▶ WHAT YOU NEED TO DO:
Search the entries for the word "embedding". Copy every line where it turns up.

▶ DATA SUPPLIED:

************

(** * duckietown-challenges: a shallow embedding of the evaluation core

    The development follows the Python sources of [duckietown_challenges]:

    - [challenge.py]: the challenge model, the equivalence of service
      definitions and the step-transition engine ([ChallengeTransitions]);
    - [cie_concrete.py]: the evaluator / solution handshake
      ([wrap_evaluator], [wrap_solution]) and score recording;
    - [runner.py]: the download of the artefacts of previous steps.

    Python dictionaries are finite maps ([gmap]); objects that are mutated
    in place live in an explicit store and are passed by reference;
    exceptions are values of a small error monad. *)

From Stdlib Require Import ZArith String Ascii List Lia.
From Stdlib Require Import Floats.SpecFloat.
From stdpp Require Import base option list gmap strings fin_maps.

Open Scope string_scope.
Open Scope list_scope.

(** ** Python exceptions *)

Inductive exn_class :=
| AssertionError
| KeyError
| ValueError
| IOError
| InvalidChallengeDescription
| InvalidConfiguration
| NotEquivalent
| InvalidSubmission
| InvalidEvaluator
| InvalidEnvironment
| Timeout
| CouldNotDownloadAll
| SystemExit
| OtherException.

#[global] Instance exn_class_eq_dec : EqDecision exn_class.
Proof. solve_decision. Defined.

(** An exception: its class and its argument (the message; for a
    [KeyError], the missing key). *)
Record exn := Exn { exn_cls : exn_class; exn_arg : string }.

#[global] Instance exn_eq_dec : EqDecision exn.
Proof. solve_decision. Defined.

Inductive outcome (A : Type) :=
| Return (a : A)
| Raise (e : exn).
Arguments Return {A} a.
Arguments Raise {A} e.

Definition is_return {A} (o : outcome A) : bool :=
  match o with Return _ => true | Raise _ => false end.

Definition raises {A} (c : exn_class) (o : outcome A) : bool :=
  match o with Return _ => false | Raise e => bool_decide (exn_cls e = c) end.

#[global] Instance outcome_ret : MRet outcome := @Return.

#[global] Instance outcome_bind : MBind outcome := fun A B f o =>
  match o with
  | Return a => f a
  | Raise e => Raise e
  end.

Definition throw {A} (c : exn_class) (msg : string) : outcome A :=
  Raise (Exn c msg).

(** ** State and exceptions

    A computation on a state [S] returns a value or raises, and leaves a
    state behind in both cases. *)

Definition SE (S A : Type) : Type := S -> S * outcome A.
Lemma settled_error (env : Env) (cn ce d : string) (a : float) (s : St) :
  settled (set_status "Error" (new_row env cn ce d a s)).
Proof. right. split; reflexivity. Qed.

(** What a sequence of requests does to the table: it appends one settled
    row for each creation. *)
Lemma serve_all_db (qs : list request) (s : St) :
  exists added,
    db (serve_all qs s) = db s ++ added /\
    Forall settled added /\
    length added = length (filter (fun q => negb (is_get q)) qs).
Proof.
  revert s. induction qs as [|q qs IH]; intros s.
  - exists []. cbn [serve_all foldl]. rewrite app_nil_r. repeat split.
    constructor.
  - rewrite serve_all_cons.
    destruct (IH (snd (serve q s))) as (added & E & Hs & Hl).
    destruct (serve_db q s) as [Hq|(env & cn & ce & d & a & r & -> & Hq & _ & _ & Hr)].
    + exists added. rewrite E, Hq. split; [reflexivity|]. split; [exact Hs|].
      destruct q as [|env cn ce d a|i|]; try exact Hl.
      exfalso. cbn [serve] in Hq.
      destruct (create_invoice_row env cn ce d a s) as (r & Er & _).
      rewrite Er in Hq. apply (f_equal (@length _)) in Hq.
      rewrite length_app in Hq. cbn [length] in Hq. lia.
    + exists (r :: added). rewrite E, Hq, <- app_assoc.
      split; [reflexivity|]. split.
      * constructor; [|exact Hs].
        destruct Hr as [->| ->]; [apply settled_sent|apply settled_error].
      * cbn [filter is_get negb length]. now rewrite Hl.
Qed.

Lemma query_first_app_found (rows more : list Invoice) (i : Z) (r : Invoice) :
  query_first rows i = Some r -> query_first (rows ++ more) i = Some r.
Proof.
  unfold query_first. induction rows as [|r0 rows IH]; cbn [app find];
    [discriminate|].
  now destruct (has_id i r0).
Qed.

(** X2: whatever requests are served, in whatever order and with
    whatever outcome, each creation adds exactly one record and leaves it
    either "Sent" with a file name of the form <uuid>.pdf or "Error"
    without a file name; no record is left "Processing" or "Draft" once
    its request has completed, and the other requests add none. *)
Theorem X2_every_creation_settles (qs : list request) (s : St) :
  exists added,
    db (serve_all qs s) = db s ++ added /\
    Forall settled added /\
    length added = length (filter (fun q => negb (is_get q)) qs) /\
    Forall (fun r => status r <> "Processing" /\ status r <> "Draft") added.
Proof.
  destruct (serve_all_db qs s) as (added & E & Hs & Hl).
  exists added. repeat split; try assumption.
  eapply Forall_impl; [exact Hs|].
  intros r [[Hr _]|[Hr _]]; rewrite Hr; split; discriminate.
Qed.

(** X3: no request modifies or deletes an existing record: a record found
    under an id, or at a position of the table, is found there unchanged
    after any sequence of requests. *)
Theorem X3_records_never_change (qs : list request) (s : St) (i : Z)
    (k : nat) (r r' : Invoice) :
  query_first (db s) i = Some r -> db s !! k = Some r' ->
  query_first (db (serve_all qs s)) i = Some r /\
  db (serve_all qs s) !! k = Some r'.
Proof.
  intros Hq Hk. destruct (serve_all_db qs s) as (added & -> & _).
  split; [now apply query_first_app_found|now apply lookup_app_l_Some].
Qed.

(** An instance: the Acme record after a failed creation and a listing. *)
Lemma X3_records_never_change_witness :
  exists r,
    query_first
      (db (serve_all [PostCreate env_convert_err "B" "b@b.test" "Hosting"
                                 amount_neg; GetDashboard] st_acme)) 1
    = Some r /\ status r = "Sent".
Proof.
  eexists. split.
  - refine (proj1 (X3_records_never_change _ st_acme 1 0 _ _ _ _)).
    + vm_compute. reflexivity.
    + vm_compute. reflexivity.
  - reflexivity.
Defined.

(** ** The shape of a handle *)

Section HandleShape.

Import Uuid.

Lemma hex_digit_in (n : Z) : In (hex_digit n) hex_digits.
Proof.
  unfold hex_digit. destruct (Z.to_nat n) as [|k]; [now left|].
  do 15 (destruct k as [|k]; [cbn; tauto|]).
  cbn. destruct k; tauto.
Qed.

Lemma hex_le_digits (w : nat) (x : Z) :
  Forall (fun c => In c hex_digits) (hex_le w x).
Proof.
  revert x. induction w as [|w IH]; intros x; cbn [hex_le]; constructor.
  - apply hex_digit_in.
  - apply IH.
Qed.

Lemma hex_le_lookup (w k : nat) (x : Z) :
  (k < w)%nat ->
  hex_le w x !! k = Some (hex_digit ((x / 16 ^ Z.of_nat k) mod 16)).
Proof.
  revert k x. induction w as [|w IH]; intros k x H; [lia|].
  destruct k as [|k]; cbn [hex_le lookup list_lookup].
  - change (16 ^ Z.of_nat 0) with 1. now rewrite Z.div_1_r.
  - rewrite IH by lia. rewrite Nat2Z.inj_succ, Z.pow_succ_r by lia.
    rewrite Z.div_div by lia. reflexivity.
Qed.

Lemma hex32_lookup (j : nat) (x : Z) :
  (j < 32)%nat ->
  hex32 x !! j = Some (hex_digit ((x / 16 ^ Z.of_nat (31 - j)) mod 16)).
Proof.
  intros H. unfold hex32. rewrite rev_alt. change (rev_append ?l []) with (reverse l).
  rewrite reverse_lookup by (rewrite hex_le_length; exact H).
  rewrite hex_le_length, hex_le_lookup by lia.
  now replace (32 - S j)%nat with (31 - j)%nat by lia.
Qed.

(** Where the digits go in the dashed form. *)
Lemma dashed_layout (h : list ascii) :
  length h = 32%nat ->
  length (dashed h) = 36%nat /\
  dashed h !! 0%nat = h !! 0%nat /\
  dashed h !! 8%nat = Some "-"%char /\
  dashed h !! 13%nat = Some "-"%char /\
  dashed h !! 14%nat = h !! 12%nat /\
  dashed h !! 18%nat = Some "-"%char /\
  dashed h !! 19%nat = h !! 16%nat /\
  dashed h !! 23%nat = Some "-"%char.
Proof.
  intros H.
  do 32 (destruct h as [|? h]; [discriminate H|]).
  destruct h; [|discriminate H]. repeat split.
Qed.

************

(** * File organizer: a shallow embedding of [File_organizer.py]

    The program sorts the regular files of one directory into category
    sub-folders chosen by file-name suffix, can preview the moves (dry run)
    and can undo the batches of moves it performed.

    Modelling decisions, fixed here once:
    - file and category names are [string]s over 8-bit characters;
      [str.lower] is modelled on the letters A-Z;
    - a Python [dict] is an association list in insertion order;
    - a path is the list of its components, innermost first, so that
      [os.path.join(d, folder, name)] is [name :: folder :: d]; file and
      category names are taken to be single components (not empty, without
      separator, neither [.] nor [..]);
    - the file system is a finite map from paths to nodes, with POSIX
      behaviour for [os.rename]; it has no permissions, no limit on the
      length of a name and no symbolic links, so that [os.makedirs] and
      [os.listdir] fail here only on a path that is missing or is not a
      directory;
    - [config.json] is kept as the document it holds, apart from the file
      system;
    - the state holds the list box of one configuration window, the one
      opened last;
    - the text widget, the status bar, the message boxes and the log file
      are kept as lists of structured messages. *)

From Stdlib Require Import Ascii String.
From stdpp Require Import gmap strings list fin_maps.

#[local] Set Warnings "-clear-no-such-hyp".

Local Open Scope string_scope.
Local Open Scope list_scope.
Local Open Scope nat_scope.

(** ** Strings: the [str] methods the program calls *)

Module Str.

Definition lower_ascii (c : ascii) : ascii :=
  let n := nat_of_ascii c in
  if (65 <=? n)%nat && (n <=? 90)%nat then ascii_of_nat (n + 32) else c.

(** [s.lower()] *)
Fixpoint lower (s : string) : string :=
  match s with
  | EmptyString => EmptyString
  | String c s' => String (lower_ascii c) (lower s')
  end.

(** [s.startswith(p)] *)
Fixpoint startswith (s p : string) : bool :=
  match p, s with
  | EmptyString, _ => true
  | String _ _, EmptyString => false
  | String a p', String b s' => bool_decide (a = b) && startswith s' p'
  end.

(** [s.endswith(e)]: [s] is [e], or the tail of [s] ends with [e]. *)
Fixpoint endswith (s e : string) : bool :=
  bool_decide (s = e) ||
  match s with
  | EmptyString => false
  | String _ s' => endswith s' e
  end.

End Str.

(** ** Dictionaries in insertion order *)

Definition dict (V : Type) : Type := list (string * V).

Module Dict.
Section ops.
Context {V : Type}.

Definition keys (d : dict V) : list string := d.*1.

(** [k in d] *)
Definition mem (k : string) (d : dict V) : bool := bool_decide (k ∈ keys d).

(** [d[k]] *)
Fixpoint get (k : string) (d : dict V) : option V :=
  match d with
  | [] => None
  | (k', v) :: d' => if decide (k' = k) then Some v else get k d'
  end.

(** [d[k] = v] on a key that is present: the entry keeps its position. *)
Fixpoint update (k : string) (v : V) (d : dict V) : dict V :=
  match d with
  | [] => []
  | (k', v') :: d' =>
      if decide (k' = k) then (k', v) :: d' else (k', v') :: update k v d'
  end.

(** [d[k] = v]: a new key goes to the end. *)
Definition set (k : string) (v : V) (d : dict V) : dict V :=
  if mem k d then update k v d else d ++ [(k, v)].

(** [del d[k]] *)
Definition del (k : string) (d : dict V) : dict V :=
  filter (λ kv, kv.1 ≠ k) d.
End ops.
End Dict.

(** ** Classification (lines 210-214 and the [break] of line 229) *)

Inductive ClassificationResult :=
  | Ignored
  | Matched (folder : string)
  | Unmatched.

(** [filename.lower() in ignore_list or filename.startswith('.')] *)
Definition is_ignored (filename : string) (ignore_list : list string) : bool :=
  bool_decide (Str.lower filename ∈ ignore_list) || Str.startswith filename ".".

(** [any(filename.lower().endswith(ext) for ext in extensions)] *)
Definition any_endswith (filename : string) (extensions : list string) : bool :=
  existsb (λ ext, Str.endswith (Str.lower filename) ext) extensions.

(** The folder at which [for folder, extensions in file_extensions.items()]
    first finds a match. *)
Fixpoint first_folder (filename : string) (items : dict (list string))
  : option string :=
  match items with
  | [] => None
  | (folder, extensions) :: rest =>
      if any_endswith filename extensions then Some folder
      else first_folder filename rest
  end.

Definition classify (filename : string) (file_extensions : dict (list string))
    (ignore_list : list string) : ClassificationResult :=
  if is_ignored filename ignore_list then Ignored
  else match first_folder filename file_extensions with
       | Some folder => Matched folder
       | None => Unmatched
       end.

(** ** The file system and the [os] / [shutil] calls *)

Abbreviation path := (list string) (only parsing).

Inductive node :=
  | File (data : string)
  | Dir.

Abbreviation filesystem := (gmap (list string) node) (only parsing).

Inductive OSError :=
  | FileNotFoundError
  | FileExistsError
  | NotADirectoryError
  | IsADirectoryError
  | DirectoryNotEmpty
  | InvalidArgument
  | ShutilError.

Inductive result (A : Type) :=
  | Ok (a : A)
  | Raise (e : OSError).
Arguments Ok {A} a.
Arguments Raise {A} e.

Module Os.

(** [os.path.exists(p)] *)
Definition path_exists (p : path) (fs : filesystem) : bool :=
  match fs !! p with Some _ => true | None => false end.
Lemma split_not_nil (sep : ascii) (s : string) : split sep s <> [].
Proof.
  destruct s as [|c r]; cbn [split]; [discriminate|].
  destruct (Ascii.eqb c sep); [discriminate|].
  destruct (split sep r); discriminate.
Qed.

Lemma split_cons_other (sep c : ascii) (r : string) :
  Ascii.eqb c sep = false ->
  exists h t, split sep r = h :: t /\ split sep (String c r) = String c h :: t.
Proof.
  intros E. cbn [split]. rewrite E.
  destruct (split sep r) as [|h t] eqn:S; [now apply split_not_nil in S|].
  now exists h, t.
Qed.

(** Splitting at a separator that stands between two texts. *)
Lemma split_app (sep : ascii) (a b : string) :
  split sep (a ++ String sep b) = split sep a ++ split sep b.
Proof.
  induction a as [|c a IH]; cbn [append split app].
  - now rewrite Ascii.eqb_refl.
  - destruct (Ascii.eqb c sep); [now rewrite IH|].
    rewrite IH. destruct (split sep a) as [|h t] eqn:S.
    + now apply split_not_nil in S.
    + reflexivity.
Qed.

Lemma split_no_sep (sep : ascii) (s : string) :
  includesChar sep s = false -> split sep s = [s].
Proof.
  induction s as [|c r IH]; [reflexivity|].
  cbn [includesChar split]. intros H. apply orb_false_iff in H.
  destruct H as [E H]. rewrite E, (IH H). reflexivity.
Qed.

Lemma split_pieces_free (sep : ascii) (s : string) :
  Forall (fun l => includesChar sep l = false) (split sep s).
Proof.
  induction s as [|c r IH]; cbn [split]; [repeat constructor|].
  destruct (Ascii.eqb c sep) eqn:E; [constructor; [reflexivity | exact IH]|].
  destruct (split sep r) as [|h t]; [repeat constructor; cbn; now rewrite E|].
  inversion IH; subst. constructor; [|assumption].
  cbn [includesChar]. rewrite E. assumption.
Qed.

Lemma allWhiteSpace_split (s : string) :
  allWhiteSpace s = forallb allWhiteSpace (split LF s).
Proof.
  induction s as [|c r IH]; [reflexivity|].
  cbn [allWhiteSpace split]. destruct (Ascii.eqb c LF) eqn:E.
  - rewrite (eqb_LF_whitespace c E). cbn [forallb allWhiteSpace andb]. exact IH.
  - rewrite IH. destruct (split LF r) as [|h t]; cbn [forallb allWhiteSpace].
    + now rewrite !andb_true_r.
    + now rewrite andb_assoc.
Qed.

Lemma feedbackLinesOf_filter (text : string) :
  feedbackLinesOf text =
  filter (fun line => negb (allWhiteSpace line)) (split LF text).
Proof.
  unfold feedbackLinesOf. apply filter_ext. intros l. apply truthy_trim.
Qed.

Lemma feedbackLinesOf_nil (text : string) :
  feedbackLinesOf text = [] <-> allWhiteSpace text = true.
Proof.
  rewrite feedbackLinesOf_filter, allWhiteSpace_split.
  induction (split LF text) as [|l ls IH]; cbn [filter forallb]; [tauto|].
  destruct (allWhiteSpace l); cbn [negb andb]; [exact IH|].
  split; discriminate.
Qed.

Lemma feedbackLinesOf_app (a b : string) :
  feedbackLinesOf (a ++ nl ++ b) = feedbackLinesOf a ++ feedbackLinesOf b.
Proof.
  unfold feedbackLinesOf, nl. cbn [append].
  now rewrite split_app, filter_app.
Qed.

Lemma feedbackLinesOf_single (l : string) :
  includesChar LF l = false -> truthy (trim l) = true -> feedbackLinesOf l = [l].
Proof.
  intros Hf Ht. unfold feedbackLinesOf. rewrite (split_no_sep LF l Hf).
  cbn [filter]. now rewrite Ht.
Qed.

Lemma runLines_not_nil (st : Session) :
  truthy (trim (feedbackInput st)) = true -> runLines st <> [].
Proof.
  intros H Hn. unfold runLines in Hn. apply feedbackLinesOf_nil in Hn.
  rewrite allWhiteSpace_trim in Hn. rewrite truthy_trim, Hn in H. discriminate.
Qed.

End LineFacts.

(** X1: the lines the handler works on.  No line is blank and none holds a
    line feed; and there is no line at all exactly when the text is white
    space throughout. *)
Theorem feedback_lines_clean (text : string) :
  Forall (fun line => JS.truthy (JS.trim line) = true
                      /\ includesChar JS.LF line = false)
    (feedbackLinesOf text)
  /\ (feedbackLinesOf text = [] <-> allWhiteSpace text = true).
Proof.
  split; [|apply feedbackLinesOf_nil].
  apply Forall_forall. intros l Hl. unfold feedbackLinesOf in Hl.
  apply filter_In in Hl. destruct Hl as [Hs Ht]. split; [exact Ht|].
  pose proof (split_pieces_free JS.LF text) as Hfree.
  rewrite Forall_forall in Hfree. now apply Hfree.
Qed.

************

▶ SOLUTION TO THIS TASK:
(** * duckietown-challenges: a shallow embedding of the evaluation core
(** * File organizer: a shallow embedding of [File_organizer.py]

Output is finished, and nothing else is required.